--- START ---

(** [create_section_hwpx] touches no file but the output, no directory,
    and not the log. *)
Lemma create_section_hwpx_frame original_file section_tree xml_path output_file w :
  exists r w',
    create_section_hwpx original_file section_tree xml_path output_file w = (r, w')
    /\ dirs w' = dirs w /\ next_oid w' = next_oid w /\ log w' = log w
    /\ forall p, p <> output_file -> files w' !! p = files w !! p.
Proof.
  rewrite create_section_hwpx_run.
  destruct (files w !! original_file) as [[zin|e]|];
    [|eexists _, _; by repeat split..].
  destruct (dirs w !! output_file); [eexists _, _; by repeat split|].
  destruct (copy_members _ zin section_tree xml_path (infolist zin) [])
    as [outcome zout].
  eexists _, _. split; [reflexivity|]. repeat split.
  intros p Hp. cbn [files]. by rewrite lookup_insert_ne.
Qed.

(** The loop over the sections always returns; it leaves the directories
    alone and writes to no path but those of section files. *)
Lemma write_sections_frame input_file output_dir tree xml_path sections :
  forall i w,
  exists w',
    write_sections input_file output_dir tree xml_path i sections w = (Ok tt, w')
    /\ dirs w' = dirs w
    /\ forall p, (forall k, p <> path_join output_dir (section_file_name k)) ->
                 files w' !! p = files w !! p.
Proof.
  induction sections as [|section_pages rest IH]; intros i w.
  - exists w. by repeat split.
  - cbn [write_sections]. unfold bind at 1. unfold log_callback at 1.
    unfold bind at 1. rewrite create_section_tree_run.
    cbn [files dirs next_oid log]. unfold bind at 1. unfold try_except.
    unfold bind at 1.
    match goal with
    | |- context [create_section_hwpx ?a ?b ?c ?d ?w0] =>
        destruct (create_section_hwpx_frame a b c d w0)
          as (r & w1 & Hrun & Hd & Hn & Hl & Hf); rewrite Hrun
    end.
    cbn [files dirs next_oid log] in Hd, Hf.
    destruct r as [[]|e]; unfold log_callback at 1.
    + match goal with
      | |- context [write_sections _ _ _ _ _ rest ?w2] =>
          destruct (IH (S i) w2) as (w' & Hrest & Hd' & Hf'); rewrite Hrest
      end.
      cbn [files dirs] in Hd', Hf'.
      exists w'. split; [reflexivity|]. split; [congruence|].
      intros p Hp. rewrite Hf' by exact Hp. apply Hf, Hp.
    + match goal with
      | |- context [write_sections _ _ _ _ _ rest ?w2] =>
          destruct (IH (S i) w2) as (w' & Hrest & Hd' & Hf'); rewrite Hrest
      end.
      cbn [files dirs] in Hd', Hf'.
      exists w'. split; [reflexivity|]. split; [congruence|].
      intros p Hp. rewrite Hf' by exact Hp. apply Hf, Hp.
Qed.

(** X15.  Whatever the input, [process_file] changes no file other than
    the section files [section_<k>.hwpx] under the output directory, and
    creates no directory but the output directory; the only exception it
    can raise is that of [os.makedirs]: a failure of the accessor or of
    the writing of a section is logged, and the remaining sections are
    still written. *)
Theorem process_file_frame input_file output_dir template skip_pages w r w' :
  process_file input_file output_dir template skip_pages w = (r, w') ->
  (forall p, (forall k, p <> path_join output_dir (section_file_name k)) ->
             files w' !! p = files w !! p)
  /\ (dirs w' = dirs w \/ dirs w' = <[output_dir := []]> (dirs w))
  /\ (forall e, r = Raise e -> e = makedirs_error output_dir).
Proof.
  rewrite process_file_run.
  destruct (read_document w input_file) as [root|e].
  - cbn zeta.
    destruct (negb (truthy (split_by_template _ template skip_pages))).
    + unfold log_callback. intros [= <- <-]. cbn [files dirs].
      split; [done|]. split; [by left|]. intros e He. discriminate He.
    + unfold bind at 1. unfold makedirs. cbn [files dirs next_oid log].
      destruct (negb (truthy output_dir)
                || bool_decide (is_Some (files w !! output_dir))).
      { intros [= <- <-]. cbn [files dirs]. split; [done|]. split; [by left|].
        by intros e [= <-]. }
      unfold bind at 1. unfold log_callback at 1.
      destruct (dirs w !! output_dir) as [l|] eqn:Hdir;
        cbn [files dirs next_oid log];
        match goal with
        | |- context [write_sections ?a ?b ?c ?d ?i ?s ?w0] =>
            destruct (write_sections_frame a b c d s i w0)
              as (w2 & Hrun & Hd & Hf); rewrite Hrun
        end;
        cbn [files dirs] in Hd, Hf; intros [= <- <-].
      * split; [exact Hf|]. split; [by left|]. intros e He. discriminate He.
      * split; [exact Hf|]. split; [by right|]. intros e He. discriminate He.
  - intros [= <- <-]. cbn [files dirs]. split; [done|]. split; [by left|].
    intros e0 He. discriminate He.
Qed.
End ProcessFrame.

(** ** The serialisation does not see object identities *)

Lemma populate_unfold i tg at_ tx tl cs st :
  ET.populate (mkElement i tg at_ tx tl cs) st
  = rbind (ET.note_qname st tg) (fun st =>
    rbind (ET.note_keys st (map fst at_)) (fun st =>
      ET.populate_list cs st)).
Proof. reflexivity. Qed.

Lemma populate_strip e : forall st, ET.populate (strip e) st = ET.populate e st.
Proof.
  induction e as [i tg at_ tx tl cs IH] using Element_ind'. intros st.
  cbn [strip]. rewrite !populate_unfold.
  destruct (ET.note_qname st tg) as [st1|]; [|done]. cbn [rbind].
  destruct (ET.note_keys st1 (map fst at_)) as [st2|]; [|done]. cbn [rbind].
  clear st st1. revert st2.
  induction IH as [|c cs Hc _ IHcs]; intros st; [done|].
  cbn [map ET.populate_list]. rewrite Hc.
  destruct (ET.populate c st) as [st'|]; [|done]. cbn [rbind]. apply IHcs.
Qed.

Lemma serialize_strip e :
  forall qnames namespaces,
    ET._serialize_xml qnames namespaces (strip e)
    = ET._serialize_xml qnames namespaces e.
Proof.
  induction e as [i tg at_ tx tl cs IH] using Element_ind'.
  intros qnames namespaces. cbn [strip ET._serialize_xml].
  assert (Hcs : concat (map (ET._serialize_xml qnames []) (map strip cs))
                = concat (map (ET._serialize_xml qnames []) cs)).
  { f_equal. rewrite map_map. clear -IH.
    induction IH as [|c cs Hc _ IHcs]; [done|]. cbn [map]. by rewrite Hc, IHcs. }
  rewrite Hcs.
  assert (Ht : truthy (map strip cs) = truthy cs) by (by destruct cs).
  by rewrite Ht.
Qed.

--- END ---

■ Problem statement: Could you retype every record above exactly as it appears?

■ Answer box:
(** [create_section_hwpx] touches no file but the output, no directory,
    and not the log. *)
Lemma create_section_hwpx_frame original_file section_tree xml_path output_file w :
  exists r w',
    create_section_hwpx original_file section_tree xml_path output_file w = (r, w')
    /\ dirs w' = dirs w /\ next_oid w' = next_oid w /\ log w' = log w
    /\ forall p, p <> output_file -> files w' !! p = files w !! p.
Proof.
  rewrite create_section_hwpx_run.
  destruct (files w !! original_file) as [[zin|e]|];
    [|eexists _, _; by repeat split..].
  destruct (dirs w !! output_file); [eexists _, _; by repeat split|].
  destruct (copy_members _ zin section_tree xml_path (infolist zin) [])
    as [outcome zout].
  eexists _, _. split; [reflexivity|]. repeat split.
  intros p Hp. cbn [files]. by rewrite lookup_insert_ne.
Qed.

(** The loop over the sections always returns; it leaves the directories
    alone and writes to no path but those of section files. *)
Lemma write_sections_frame input_file output_dir tree xml_path sections :
  forall i w,
  exists w',
    write_sections input_file output_dir tree xml_path i sections w = (Ok tt, w')
    /\ dirs w' = dirs w
    /\ forall p, (forall k, p <> path_join output_dir (section_file_name k)) ->
                 files w' !! p = files w !! p.
Proof.
  induction sections as [|section_pages rest IH]; intros i w.
  - exists w. by repeat split.
  - cbn [write_sections]. unfold bind at 1. unfold log_callback at 1.
    unfold bind at 1. rewrite create_section_tree_run.
    cbn [files dirs next_oid log]. unfold bind at 1. unfold try_except.
    unfold bind at 1.
    match goal with
    | |- context [create_section_hwpx ?a ?b ?c ?d ?w0] =>
        destruct (create_section_hwpx_frame a b c d w0)
          as (r & w1 & Hrun & Hd & Hn & Hl & Hf); rewrite Hrun
    end.
    cbn [files dirs next_oid log] in Hd, Hf.
    destruct r as [[]|e]; unfold log_callback at 1.
    + match goal with
      | |- context [write_sections _ _ _ _ _ rest ?w2] =>
          destruct (IH (S i) w2) as (w' & Hrest & Hd' & Hf'); rewrite Hrest
      end.
      cbn [files dirs] in Hd', Hf'.
      exists w'. split; [reflexivity|]. split; [congruence|].
      intros p Hp. rewrite Hf' by exact Hp. apply Hf, Hp.
    + match goal with
      | |- context [write_sections _ _ _ _ _ rest ?w2] =>
          destruct (IH (S i) w2) as (w' & Hrest & Hd' & Hf'); rewrite Hrest
      end.
      cbn [files dirs] in Hd', Hf'.
      exists w'. split; [reflexivity|]. split; [congruence|].
      intros p Hp. rewrite Hf' by exact Hp. apply Hf, Hp.
Qed.

(** X15.  Whatever the input, [process_file] changes no file other than
    the section files [section_<k>.hwpx] under the output directory, and
    creates no directory but the output directory; the only exception it
    can raise is that of [os.makedirs]: a failure of the accessor or of
    the writing of a section is logged, and the remaining sections are
    still written. *)
Theorem process_file_frame input_file output_dir template skip_pages w r w' :
  process_file input_file output_dir template skip_pages w = (r, w') ->
  (forall p, (forall k, p <> path_join output_dir (section_file_name k)) ->
             files w' !! p = files w !! p)
  /\ (dirs w' = dirs w \/ dirs w' = <[output_dir := []]> (dirs w))
  /\ (forall e, r = Raise e -> e = makedirs_error output_dir).
Proof.
  rewrite process_file_run.
  destruct (read_document w input_file) as [root|e].
  - cbn zeta.
    destruct (negb (truthy (split_by_template _ template skip_pages))).
    + unfold log_callback. intros [= <- <-]. cbn [files dirs].
      split; [done|]. split; [by left|]. intros e He. discriminate He.
    + unfold bind at 1. unfold makedirs. cbn [files dirs next_oid log].
      destruct (negb (truthy output_dir)
                || bool_decide (is_Some (files w !! output_dir))).
      { intros [= <- <-]. cbn [files dirs]. split; [done|]. split; [by left|].
        by intros e [= <-]. }
      unfold bind at 1. unfold log_callback at 1.
      destruct (dirs w !! output_dir) as [l|] eqn:Hdir;
        cbn [files dirs next_oid log];
        match goal with
        | |- context [write_sections ?a ?b ?c ?d ?i ?s ?w0] =>
            destruct (write_sections_frame a b c d s i w0)
              as (w2 & Hrun & Hd & Hf); rewrite Hrun
        end;
        cbn [files dirs] in Hd, Hf; intros [= <- <-].
      * split; [exact Hf|]. split; [by left|]. intros e He. discriminate He.
      * split; [exact Hf|]. split; [by right|]. intros e He. discriminate He.
  - intros [= <- <-]. cbn [files dirs]. split; [done|]. split; [by left|].
    intros e0 He. discriminate He.
Qed.
End ProcessFrame.

(** ** The serialisation does not see object identities *)

Lemma populate_unfold i tg at_ tx tl cs st :
  ET.populate (mkElement i tg at_ tx tl cs) st
  = rbind (ET.note_qname st tg) (fun st =>
    rbind (ET.note_keys st (map fst at_)) (fun st =>
      ET.populate_list cs st)).
Proof. reflexivity. Qed.

Lemma populate_strip e : forall st, ET.populate (strip e) st = ET.populate e st.
Proof.
  induction e as [i tg at_ tx tl cs IH] using Element_ind'. intros st.
  cbn [strip]. rewrite !populate_unfold.
  destruct (ET.note_qname st tg) as [st1|]; [|done]. cbn [rbind].
  destruct (ET.note_keys st1 (map fst at_)) as [st2|]; [|done]. cbn [rbind].
  clear st st1. revert st2.
  induction IH as [|c cs Hc _ IHcs]; intros st; [done|].
  cbn [map ET.populate_list]. rewrite Hc.
  destruct (ET.populate c st) as [st'|]; [|done]. cbn [rbind]. apply IHcs.
Qed.

Lemma serialize_strip e :
  forall qnames namespaces,
    ET._serialize_xml qnames namespaces (strip e)
    = ET._serialize_xml qnames namespaces e.
Proof.
  induction e as [i tg at_ tx tl cs IH] using Element_ind'.
  intros qnames namespaces. cbn [strip ET._serialize_xml].
  assert (Hcs : concat (map (ET._serialize_xml qnames []) (map strip cs))
                = concat (map (ET._serialize_xml qnames []) cs)).
  { f_equal. rewrite map_map. clear -IH.
    induction IH as [|c cs Hc _ IHcs]; [done|]. cbn [map]. by rewrite Hc, IHcs. }
  rewrite Hcs.
  assert (Ht : truthy (map strip cs) = truthy cs) by (by destruct cs).
  by rewrite Ht.
Qed.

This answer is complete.